A compact block filter request might arrive when a block has already been processed (and advertised) but its filter has not yet been constructed. In that window the node fails to respond, which the requesting peer treats as misbehaviour and may disconnect/ban.
Fixes: #29655, #27085 Related discussion: 1, 2
The problem: Bitcoin Core receives a new block and processes it, then advertises it; however, by that moment the compact filter might not yet have been constructed. If a peer asks for a filter in that window, Bitcoin Core simply does not respond. From the peer's perspective this is a misbehaviour (we advertised a block and don't provide filters for it), which results in disconnects or bans. While it does not critically affect core nodes, it breaks the network topology for BIP 157 clients.
More precisely, BIP157 specifies that for getcfilters requestor:
StopHash MUST be known to belong to a block accepted by the receiving peer.

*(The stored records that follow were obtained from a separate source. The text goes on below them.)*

(* ===== verification/Serving.v ===== *)
(** * Servers

    [local/server.py], the HTTP handler over one open handle, and [local/mcp_server.py], the tools of
    the assistant server. A request is a path, its content length and the bytes of its body; handling it
    either answers with a status and a body, or raises, and the client gets no answer. The address
    classes of [ipaddress] are the class [Addresses]; the sockets and the tool protocol are left out. *)

From Stdlib Require Import Ascii String ZArith Lia SpecFloat.
From stdpp Require Import base strings gmap sets list.
From S2P Require Import Prelude Numbers PyVal Bytes Json FileSys Predicate Topology EngineCore RouteRegistry VectorBoundary LocalOpen LocalDb LocalInit LocalVerbs.

Local Open Scope Z_scope.

(** ** The HTTP handler *)

Record http_request := HttpRequest { rq_path : string; rq_length : option string; rq_body : string }.
Record http_response := HttpResponse { rs_status : Z; rs_body : string }.

Definition _MAX_BODY_BYTES : Z := 64 * 1024 * 1024.

Definition _send (status : Z) (payload : pydict) : result http_response :=
  text ← dumps unsorted (PDict payload);
  Ok (HttpResponse status (utf8_encode text)).

Definition error_payload (msg : string) : pydict := [(PStr "error", PStr msg)].

(** [int(self.headers.get("Content-Length", 0) or 0)] bytes of JSON. *)
Definition _read_json (rq : http_request) : result pyval :=
  length ← (match rq_length rq with
            | None | Some EmptyString => Ok 0
            | Some s => py_int (PStr s)
            end);
  if length <=? 0 then Ok (PDict [])
  else if _MAX_BODY_BYTES <? length then raise ValueError "request body too large"
  else text ← utf8_decode (str_take (Z.to_nat length) (rq_body rq)); loads text.

Section handler.
Context {E : Type} {NE : NativeEngine E} {TH : Secrets} {P : Pooling}.
Variable c : LodeConfig.
Context (version abi_version : pyval).
Local Notation idb := (image_db E).

Definition send (status : Z) (payload : pydict) : st idb http_response := st_lift (_send status payload).
Definition document_count : st idb Z := on_db (count PNone).

Definition post_add (payload : pyval) : st idb http_response :=
  text ← st_lift (py_index payload "text");
  id ← st_lift (py_get payload "id" PNone);
  metadata ← st_lift (py_get payload "metadata" PNone);
  doc_id ← on_db (add c text id metadata);
  n ← document_count;
  send 200 [(PStr "id", PStr doc_id); (PStr "count", PInt n)].

(** The texts of an embedding request. *)
Definition embedding_texts (raw_input : pyval) : result (list pyval) :=
  texts ← (match raw_input with
           | PStr _ => Ok [raw_input]
           | PList l => Ok l
           | _ => raise ValueError "input must be a string or a non-empty list of strings"
           end);
  match texts with
  | [] => raise ValueError "input must be a non-empty list of strings"
  | _ => _ ← mapR (λ t, nonblank t "each input item must be a non-empty string") texts; Ok texts
  end.

Definition check_dimensions (payload : pydict) : result unit :=
  match dict_get "dimensions" payload with
  | None => Ok tt
  | Some (PInt n) =>
      if bool_decide (n = Z.of_nat (cf_vector_dim c)) then Ok tt
      else raise ValueError ("dimensions " +:+ Z_str n +:+ " does not match active model dimension " +:+ Z_str (Z.of_nat (cf_vector_dim c)))
  | Some _ => raise ValueError "dimensions must be an integer"
  end.

Definition embedding_entry (ie : nat * list spec_float) : pyval :=
  dict_of [("object", PStr "embedding"); ("index", PInt (Z.of_nat ie.1)); ("embedding", PList (map PFloat ie.2))].

Definition text_length (t : pyval) : Z := match t with PStr s => Z.of_nat (slen s) | _ => 0 end.

Definition post_embeddings (payload : pyval) : st idb http_response :=
  d ← st_lift (match payload with PDict d => Ok d | _ => raise ValueError "JSON body must be an object" end);
  _ ← st_lift (match dict_get "encoding_format" d with
               | None => Ok tt
               | Some (PStr s) => if bool_decide (s = "float") then Ok tt
                                  else raise ValueError ("encoding_format must be " +:+ String dquote "float" +:+ String dquote "")
               | Some _ => raise ValueError ("encoding_format must be " +:+ String dquote "float" +:+ String dquote "")
               end);
  raw_input ← st_lift (py_index payload "input");
  texts ← st_lift (embedding_texts raw_input);
  model ← st_lift (py_index payload "model");
  name ← st_lift (match model with PStr s => Ok s | _ => raise ValueError "model must be a string" end);
  _ ← st_lift (check_dimensions d);
  embeddings ← on_db (embed_texts c (PList texts));
  let estimated_tokens := foldr Z.add 0 (map text_length texts) / 4 in
  send 200 [(PStr "object", PStr "list");
            (PStr "data", PList (map embedding_entry (zip (seq 0 (length embeddings)) embeddings)));
            (PStr "model", PStr name);
            (PStr "usage", dict_of [("prompt_tokens", PInt estimated_tokens); ("total_tokens", PInt estimated_tokens)])].

Definition hit_entry (h : SearchHit) : pyval :=
  dict_of [("score", PFloat (sh_score h)); ("id", PStr (sh_id h)); ("metadata", PDict (sh_metadata h))].

Definition post_search (payload : pyval) : st idb http_response :=
  query ← st_lift (py_index payload "query");
  kv ← st_lift (py_get payload "k" (PInt 10));
  k ← st_lift (py_int kv);
  filter ← st_lift (py_get payload "filter" PNone);
  hits ← on_db (search c query k filter PNone);
  send 200 [(PStr "results", PList (map hit_entry hits))].

Definition post_remove (payload : pyval) : st idb http_response :=
  id ← st_lift (py_index payload "id");
  removed ← on_db (remove c id);
  n ← document_count;
  send 200 [(PStr "removed", PBool removed); (PStr "count", PInt n)].

Definition post_get (payload : pyval) : st idb http_response :=
  id ← st_lift (py_index payload "id");
  text ← on_db (get c id);
  match text with
  | None => send 404 (error_payload "document not found")
  | Some t => send 200 [(PStr "id", id); (PStr "text", PStr t)]
  end.

Definition route_post (path : string) (payload : pyval) : st idb http_response :=
  if bool_decide (path = "/add") then post_add payload
  else if str_in path ["/embeddings"; "/v1/embeddings"] then post_embeddings payload
  else if bool_decide (path = "/search") then post_search payload
  else if bool_decide (path = "/remove") then post_remove payload
  else if bool_decide (path = "/get") then post_get payload
  else send 404 (error_payload "not found").

(** The [except] clauses: what they do not name goes to the server loop, which closes the connection. *)
Definition error_answer (e : exn) : result http_response :=
  match exn_class e with
  | KeyError => _send 400 (error_payload ("missing field: " +:+ exn_msg e))
  | ModuleNotFoundError => _send 501 (error_payload (exn_msg e))
  | VectorOnlyIndexError => _send 400 (error_payload (exn_msg e))
  | _ => if is_value_error e then _send 400 (error_payload (exn_msg e)) else Err e
  end.

Definition with_answers (m : st idb http_response) : st idb http_response := λ d,
  match m d with (Ok r, d') => (Ok r, d') | (Err e, d') => (error_answer e, d') end.

Definition do_POST (rq : http_request) : st idb http_response :=
  match _read_json rq with
  | Ok payload => with_answers (route_post (rq_path rq) payload)
  | Err e => if is_value_error e then send 400 (error_payload "invalid JSON body") else st_lift (Err e)
  end.

Definition do_GET (rq : http_request) : st idb http_response :=
  if bool_decide (rq_path rq = "/healthz") then send 200 [(PStr "status", PStr "ok")]
  else if bool_decide (rq_path rq = "/stats") then s ← stats c version abi_version; send 200 s
  else send 404 (error_payload "not found").

Inductive http_method := GET | POST.

(** The server loop: a handler that raises leaves its request without an answer, and the next is served. *)
Definition serve_one (rq : http_method * http_request) : st idb (option http_response) := λ d,
  match (match rq.1 with GET => do_GET | POST => do_POST end) rq.2 d with
  | (Ok r, d') => (Ok (Some r), d')
  | (Err _, d') => (Ok None, d')
  end.
Definition served : list (http_method * http_request) → st idb (list (option http_response)) := mapS serve_one.
End handler.

(** *** Starting the server *)

(** [ipaddress.ip_address]: what an address is, or that the text is none. *)
Record address := Address { is_unspecified : bool; is_loopback : bool; is_private : bool }.
Class Addresses := ip_address : string → option address.

Definition is_private_bind_host {A : Addresses} (host : string) : bool :=
  match ip_address host with
  | None => bool_decide (host = "localhost")
  | Some a => if is_unspecified a then false else is_loopback a || is_private a
  end.

Definition serve_args (model : string) (store_text : bool) (durability commit_mode : option string) : init_args :=
  Init (PStr model) PNone None PNone (PInt 900) (PBool store_text) PNone AnnNone None None RescoreNone None None
    true false durability commit_mode None.

(** Opening the handle the server runs on; nothing is opened for a public address. *)
Definition serve_local {A : Addresses} {E} {NO : NativeOpen E} {NH : NativeHost E} (environ : gmap string string)
    (build_backend : LocalModelPreset → result EmbeddingBackend) (d : path) (host model : string) (store_text : bool)
    (durability commit_mode : option string) : io (LodeConfig * image_db E) :=
  if negb (is_private_bind_host host) then fail ValueError "LodeDB local server host must be loopback or private network"
  else out ← LodeDB_init environ build_backend d (serve_args model store_text durability commit_mode);
       mret (out.1, ImageDb out.2 zero_counters zero_counters).

(** ** The tools of the assistant server *)

Section tools.
Context {E : Type} {NE : NativeEngine E} {TH : Secrets}.
Variable c : LodeConfig.
Context (version abi_version : pyval).
Local Notation idb := (image_db E).

Definition mcp_add (text id metadata : pyval) : st idb pyval :=
  doc_id ← on_db (add c text id metadata);
  n ← document_count;
  mret (dict_of [("id", PStr doc_id); ("count", PInt n)]).

Definition opt_val (t : option string) : pyval := match t with Some s => PStr s | None => PNone end.

Definition mcp_row (include_text : bool) (h : SearchHit) : st idb pyval :=
  if include_text
  then text ← on_db (get c (PStr (sh_id h)));
       mret (dict_of [("score", PFloat (sh_score h)); ("id", PStr (sh_id h)); ("metadata", PDict (sh_metadata h)); ("text", opt_val text)])
  else mret (hit_entry h).

Definition mcp_search (query : pyval) (k : Z) (filter : pyval) (mode : string) (include_text : bool) : st idb pyval :=
  hits ← on_db (search c query k filter (PStr mode));
  rows ← mapS (mcp_row include_text) hits;
  mret (PList rows).

Definition mcp_get (id : pyval) : st idb pyval :=
  text ← on_db (get c id);
  mret (dict_of [("id", id); ("found", PBool (match text with Some _ => true | None => false end)); ("text", opt_val text)]).
(** Both ways with an appender that keeps texts, and with one that does not. *)
Lemma fold_of_appends_is_writes_witness :
  let run keeps := @run_calls toy_log toy_appender plain_reductions demo_calls (demo_appender keeps) in
  let verbs := @run_verbs _ (toy_native true) plain_reductions toy_secrets toy_config demo_calls (Db (Toy ∅ []) "" 0) in
  (∃ h' es x', ap_handle (run true).2 = Some h' ∧ logged h' = es ∧ verbs = (Ok tt, x') ∧
     toy_docs (fold_log es (Toy ∅ [])) = toy_docs (db_engine x')) ∧
  (∃ h' es x', ap_handle (run false).2 = Some h' ∧ logged h' = es ∧ verbs = (Ok tt, x') ∧
     nd_metadata <$> toy_docs (fold_log es (Toy ∅ [])) = nd_metadata <$> toy_docs (db_engine x') ∧
     ∀ id d, toy_docs (fold_log es (Toy ∅ [])) !! id = Some d → nd_text d ≠ None → (∅ : gmap string native_doc) !! id = Some d).
Proof.
  split.
  - destruct (@fold_of_appends_is_writes _ _ (toy_native true) toy_view _ _ _ plain_reductions toy_secrets toy_config
      (toy_laws toy_config) toy_writable plain_reduction_laws toy_appender_laws toy_fold_laws demo_calls (demo_appender true) (true, [])
      (Db (Toy ∅ []) "" 0) (Toy ∅ []) demo_ingestible eq_refl
      (Forall_cons_2 _ _ _ (ex_intro _ _ eq_refl) (Forall_cons_2 _ _ _ (ex_intro _ _ eq_refl) (Forall_cons_2 _ _ _ (ex_intro _ _ eq_refl) (Forall_nil_2 _)))) eq_refl)
      as (h' & es & x' & Hh & Hl & Hx & _ & Hm & _).
    exists h', es, x'. split; [exact Hh|]. split; [exact Hl|]. split; [exact Hx|]. exact (Hm (or_introl eq_refl)).
  - destruct (@fold_of_appends_is_writes _ _ (toy_native true) toy_view _ _ _ plain_reductions toy_secrets toy_config
      (toy_laws toy_config) toy_writable plain_reduction_laws toy_appender_laws toy_fold_laws demo_calls (demo_appender false) (false, [])
      (Db (Toy ∅ []) "" 0) (Toy ∅ []) demo_ingestible eq_refl
      (Forall_cons_2 _ _ _ (ex_intro _ _ eq_refl) (Forall_cons_2 _ _ _ (ex_intro _ _ eq_refl) (Forall_cons_2 _ _ _ (ex_intro _ _ eq_refl) (Forall_nil_2 _)))) eq_refl)
      as (h' & es & x' & Hh & Hl & Hx & Hm & _ & Ht).
    exists h', es, x'. split; [exact Hh|]. split; [exact Hl|]. split; [exact Hx|]. split; [exact Hm|]. exact (Ht eq_refl).
Defined.

(** Opened with [store_text=False], its default in the code, an appender logs no text. *)
Example default_appender_retains_nothing :
  (λ a : Appender toy_log, retains <$> ap_handle a) <$>
    value (appender_open true ["store"] "fast" false false true None 900 (FSys ∅ ∅)) = Ok (Some false).
Proof. by vm_compute. Qed.

(** An empty batch and one with a blank id are refused, a deletion is logged. *)
Lemma appends_log_checked_batches_witness :
  let calls := [AppendMany [] true; AppendDelete (PList [PStr "a"; PStr "b"]); AppendMany [VectorItem (Some unit_vector) (PStr " ") PNone PNone] true] in
  let out := @run_calls toy_log toy_appender plain_reductions calls (demo_appender true) in
  ∃ h' es, ap_handle out.2 = Some h' ∧ logged h' = map (Logged true) (omap id es) ∧ retains h' = true ∧ Forall3 (@answers toy_log toy_append_log plain_reductions (Some toy_backend)) calls out.1 es.
Proof. exact (@appends_log_checked_batches _ _ _ plain_reductions toy_appender_laws _ (demo_appender true) (true, []) eq_refl). Defined.

(** Two documents with one id: an appender takes the batch, a plan of a segment refuses it. *)
Example duplicate_ids_refused_in_segments :
  let items := [TextItem (PStr "one") (PStr "a") PNone; TextItem (PStr "two") (PStr "a") PNone] in
  planned_documents ∅ items = raise ValueError "duplicate document id in one plan: 'a'" ∧ is_Ok (mapR appended_text items).
Proof. split; [vm_compute; reflexivity|by eexists]. Qed.
(* ===== verification/Temporal.v ===== *)
(** * The bi-temporal knowledge graph

    [graph/temporal.py]: the marshalling around the native bi-temporal graph, the class [TemporalNative].
    Property mappings go to the graph as JSON text and come back parsed, reads are made in a temporal frame
    given as [None], a keyword, an instant or a pair of instants. What the graph keeps and which facts a
    frame shows is the extension's. *)

From Stdlib Require Import Ascii String ZArith Lia SpecFloat.
From stdpp Require Import base strings gmap sets list.
From S2P Require Import Prelude Numbers PyVal Json FileSys LocalDb NativeAdapter.

Local Open Scope Z_scope.

(** ** Embedders *)

(** [dimension] is a value or a method. *)
Inductive dimension_attr := DimValue (v : pyval) | DimMethod (call : result pyval).
Record Embedder := MkEmbedder { em_dimension : option dimension_attr; em_embed : list string → string → result (list (list spec_float)) }.

Definition _resolve_dimension (embedder : option Embedder) (vector_dim : option pyval) : result Z :=
  embedder_dim ← (match embedder ≫= em_dimension with
                  | Some (DimValue v) => z ← py_int v; Ok (Some z)
                  | Some (DimMethod call) => v ← call; z ← py_int v; Ok (Some z)
                  | None => Ok None
                  end);
  match vector_dim with
  | Some v =>
      requested ← py_int v;
      match embedder_dim with
      | Some d =>
          if d =? requested then Ok requested
          else raise ValueError ("embedder dimension " +:+ Z_str d +:+ " does not match vector_dim " +:+ Z_str requested)
      | None => Ok requested
      end
  | None => Ok (default 384 embedder_dim)
  end.
(* ===== verification/MigrateSources.v ===== *)
(** * Migration sources

    [local/migrate/sources/]: the uniform row stream ([base.py]) and the importers that produce
    it. A PostgreSQL connection ([pgvector.py]) is what it answers to a statement; a Qdrant client
    ([mem0_qdrant.py]) what it answers to a scroll; a LlamaIndex docstore its nodes; the LangChain
    loader its result. Every statement a source runs is a [SELECT]. *)

From Stdlib Require Import Ascii String ZArith Lia SpecFloat Sorted.
From stdpp Require Import base strings gmap sets list sorting.
From S2P Require Import Prelude Numbers PyVal Bytes Json MigrateReport MigratePlan.

Local Open Scope Z_scope.

(** ** Rows *)

Record ExportedRow := Row
  { er_id : string; er_text : option string; er_metadata : pydict; er_vector : option (list spec_float);
    er_ref_doc_id : option string; er_raw_payload : option pydict }.

(** What an iterator yields, and the exception that ends it early. *)
Record stream := Stream { st_rows : list ExportedRow; st_failure : option exn }.

Record SourceExport := Export
  { se_framework : option string; se_provider : string; se_mode : string; se_location : string;
    se_vector_dim : option Z; se_count : option Z; se_warnings : list string; se_rows : stream }.

(** The generator's body over the elements of a list: what it yields for each of them. *)
Definition yield_step {A} (f : A → result (list ExportedRow)) (acc : stream) (x : A) : stream :=
  match st_failure acc with
  | Some _ => acc
  | None => match f x with Ok rows => Stream (st_rows acc ++ rows) None | Err e => Stream (st_rows acc) (Some e) end
  end.
Definition yields {A} (f : A → result (list ExportedRow)) (l : list A) : stream :=
  fold_left (yield_step f) l (Stream [] None).

Definition then_yields (a b : stream) : stream :=
  match st_failure a with Some _ => a | None => Stream (st_rows a ++ st_rows b) (st_failure b) end.

(** [[float(c) for c in components]], [None] on a [TypeError] or a [ValueError]. *)
Definition floats_or_none (components : result (list pyval)) : result (option (list spec_float)) :=
  match l ← components; mapR py_float l with
  | Ok out => Ok (Some out)
  | Err e => if bool_decide (exn_class e = TypeError ∨ exn_class e = ValueError) then Ok None else Err e
  end.

(** ** A pgvector table *)

Definition _EXPORT_BATCH : Z := 500.
Definition _DEFAULT_ID_COLUMNS : list string := ["id"; "uuid"; "custom_id"; "pk"].
Definition _DEFAULT_TEXT_COLUMNS : list string := ["text"; "content"; "document"; "chunk"; "body"; "page_content"].
Definition _DEFAULT_VECTOR_COLUMNS : list string := ["embedding"; "vector"; "embeddings"; "vec"].
Definition _DEFAULT_METADATA_COLUMNS : list string := ["metadata"; "cmetadata"; "meta"; "payload"].

(** [_IDENT_RE.match(part)]; the final [$] also matches before a newline that ends the text. *)
Definition ident_char (c : ascii) : bool := is_alpha c || is_digit c || str_in (String c "") ["_"; "$"].
Definition _IDENT_RE (part : string) : bool :=
  match chars part with
  | c :: l =>
      (is_alpha c || bool_decide (c = "_"%char))
      && match drop_while ident_char l with [] => true | [d] => bool_decide (d = newline) | _ => false end
  | [] => false
  end.

Definition in_quotes (s : string) : string := String dquote (s +:+ String dquote "").

Definition _quote_ident (name : string) : result string :=
  let parts := str_split_char "."%char name in
  if forallb _IDENT_RE parts then Ok (str_join "." (map in_quotes parts))
  else raise SourceExportError ("unsafe SQL identifier " +:+ str_repr name).

(** [schema.table] at the first dot. *)
Definition _split_schema_table (table : string) : string * string :=
  match split_once_chars "."%char (chars table) with
  | (schema, Some name) => (of_chars schema, of_chars name)
  | (_, None) => ("public", table)
  end.

(** A connection: the rows it answers to a statement and its parameters. *)
Definition connection : Type := string → list pyval → result (list (list pyval)).

Definition column (row : list pyval) (i : nat) : result pyval :=
  match row !! i with Some v => Ok v | None => raise IndexError "tuple index out of range" end.

Definition _table_columns (conn : connection) (table : string) : result (list (string * string)) :=
  let '(schema, name) := _split_schema_table table in
  rows ← conn ("SELECT column_name, data_type FROM information_schema.columns "
                 +:+ "WHERE table_schema = %s AND table_name = %s") [PStr schema; PStr name];
  match rows with
  | [] => raise SourceExportError ("table " +:+ str_repr table +:+ " was not found (or has no columns)")
  | _ => foldR (λ d r, k ← column r 0; v ← column r 1; Ok (put_item (py_str k) (py_str v) d)) [] rows
  end.

Record resolved_columns := Resolved { rc_id : string; rc_text : option string; rc_vector : string; rc_metadata : option string }.

Record column_args := Columns
  { ca_id : option string; ca_text : option string; ca_vector : option string; ca_metadata : option string }.

(** [pick] without [required]. *)
Definition pick (names : list string) (explicit : option string) (candidates : list string) (what : string)
    : result (option string) :=
  match explicit with
  | Some e => if str_in e names then Ok (Some e)
              else raise SourceExportError (what +:+ " column " +:+ str_repr e +:+ " is not in table columns")
  | None => Ok (List.find (λ c, str_in c names) candidates)
  end.

Definition pick_required (names : list string) (explicit : option string) (candidates : list string) (what : string)
    : result string :=
  c ← pick names explicit candidates what;
  match c with
  | Some c => Ok c
  | None => raise SourceExportError ("could not auto-detect the " +:+ what +:+ " column; pass --" +:+ what +:+ "-column")
  end.

Definition _resolve_columns (columns : list (string * string)) (a : column_args) : result resolved_columns :=
  let names := map fst columns in
  vector ← pick_required names (ca_vector a) _DEFAULT_VECTOR_COLUMNS "vector";
  id_col ← pick_required names (ca_id a) _DEFAULT_ID_COLUMNS "id";
  text ← pick names (ca_text a) _DEFAULT_TEXT_COLUMNS "text";
  metadata ← pick names (ca_metadata a) _DEFAULT_METADATA_COLUMNS "metadata";
  Ok (Resolved id_col text vector metadata).

(** [value.strip(set)]. *)
Definition strip_set (set : list ascii) (s : string) : string :=
  let inside c := existsb (λ x, bool_decide (c = x)) set in
  of_chars (reverse (drop_while inside (reverse (drop_while inside (chars s))))).

Definition _coerce_pg_vector (value : pyval) (dim : option Z) : result (option (list spec_float)) :=
  out ← (match value with
         | PList l | PTuple l => floats_or_none (Ok l)
         | PStr s =>
             let stripped := str_strip (strip_set ["["; "]"]%char (str_strip s)) in
             if bool_decide (stripped = "") then Ok None
             else floats_or_none (Ok (map PStr (str_split_char ","%char stripped)))
         | _ => Ok None
         end);
  Ok match out, dim with
     | Some l, Some n => if Z.of_nat (length l) =? n then Some l else None
     | _, _ => out
     end.

(** A metadata column. *)
Definition coerce_pg_metadata (value : pyval) : pydict :=
  match value with
  | PDict d => d
  | PStr s => match loads s with Ok (PDict d) => d | _ => [] end
  | _ => []
  end.

(** [isinstance(v, int)], as the number. *)
Definition as_number (v : pyval) : option Z :=
  match v with PInt z => Some z | PBool b => Some (if b then 1 else 0) | _ => None end.

(** The dimension of one stored vector. *)
Definition sampled_dimension (conn : connection) (table vector_column : string) : result (option Z) :=
  v ← _quote_ident vector_column;
  t ← _quote_ident table;
  rows ← conn ("SELECT " +:+ v +:+ " FROM " +:+ t +:+ " " +:+ "WHERE " +:+ v +:+ " IS NOT NULL LIMIT 1") [];
  match rows with
  | [] | [] :: _ | (PNone :: _) :: _ => Ok None
  | (x :: _) :: _ =>
      measured ← _coerce_pg_vector x None;
      Ok match measured with Some (y :: l) => Some (Z.of_nat (length (y :: l))) | _ => None end
  end.

Definition _vector_dimension (conn : connection) (table vector_column : string) : result (option Z) :=
  let '(schema, name) := _split_schema_table table in
  let row := match conn ("SELECT a.atttypmod FROM pg_attribute a " +:+ "JOIN pg_class c ON c.oid = a.attrelid "
                           +:+ "JOIN pg_namespace n ON n.oid = c.relnamespace "
                           +:+ "WHERE n.nspname = %s AND c.relname = %s AND a.attname = %s")
                          [PStr schema; PStr name; PStr vector_column] with
             | Ok (r :: _) => Some r
             | _ => None
             end in
  declared ← (match row with Some r => v ← column r 0; Ok (as_number v) | None => Ok None end);
  match declared with
  | Some n => if 0 <? n then Ok (Some n) else sampled_dimension conn table vector_column
  | None => sampled_dimension conn table vector_column
  end.

Definition _row_count (conn : connection) (table : string) : result (option Z) :=
  t ← _quote_ident table;
  match conn ("SELECT COUNT(*) FROM " +:+ t) [] with
  | Ok ((v :: _) :: _) => Ok (as_number v)
  | _ => Ok None
  end.

(** The fields a [PgVectorExport] keeps. *)
Record pg_export := PgExport { pg_conn : connection; pg_table : string; pg_cols : resolved_columns; pg_dim : Z }.

Record pg_args := PgArgs { pa_dsn : string; pg_of_table : string; pg_columns : column_args;
  pg_vector_dim : option Z; pg_allow_remote : bool }.

Section pgvector.
Variable connect : string → result connection.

This is the case if the peer had previously sent a headers or inv message with that block or any descendents. A node that receives getcfilters with an unknown StopHash SHOULD NOT respond.
Current behaviour clearly contradicts the above specification.
I (re-)discovered it while testing "light" compact block filter nodes kyoto and its addition to ldk-node, it was also discussed in context of neutrino.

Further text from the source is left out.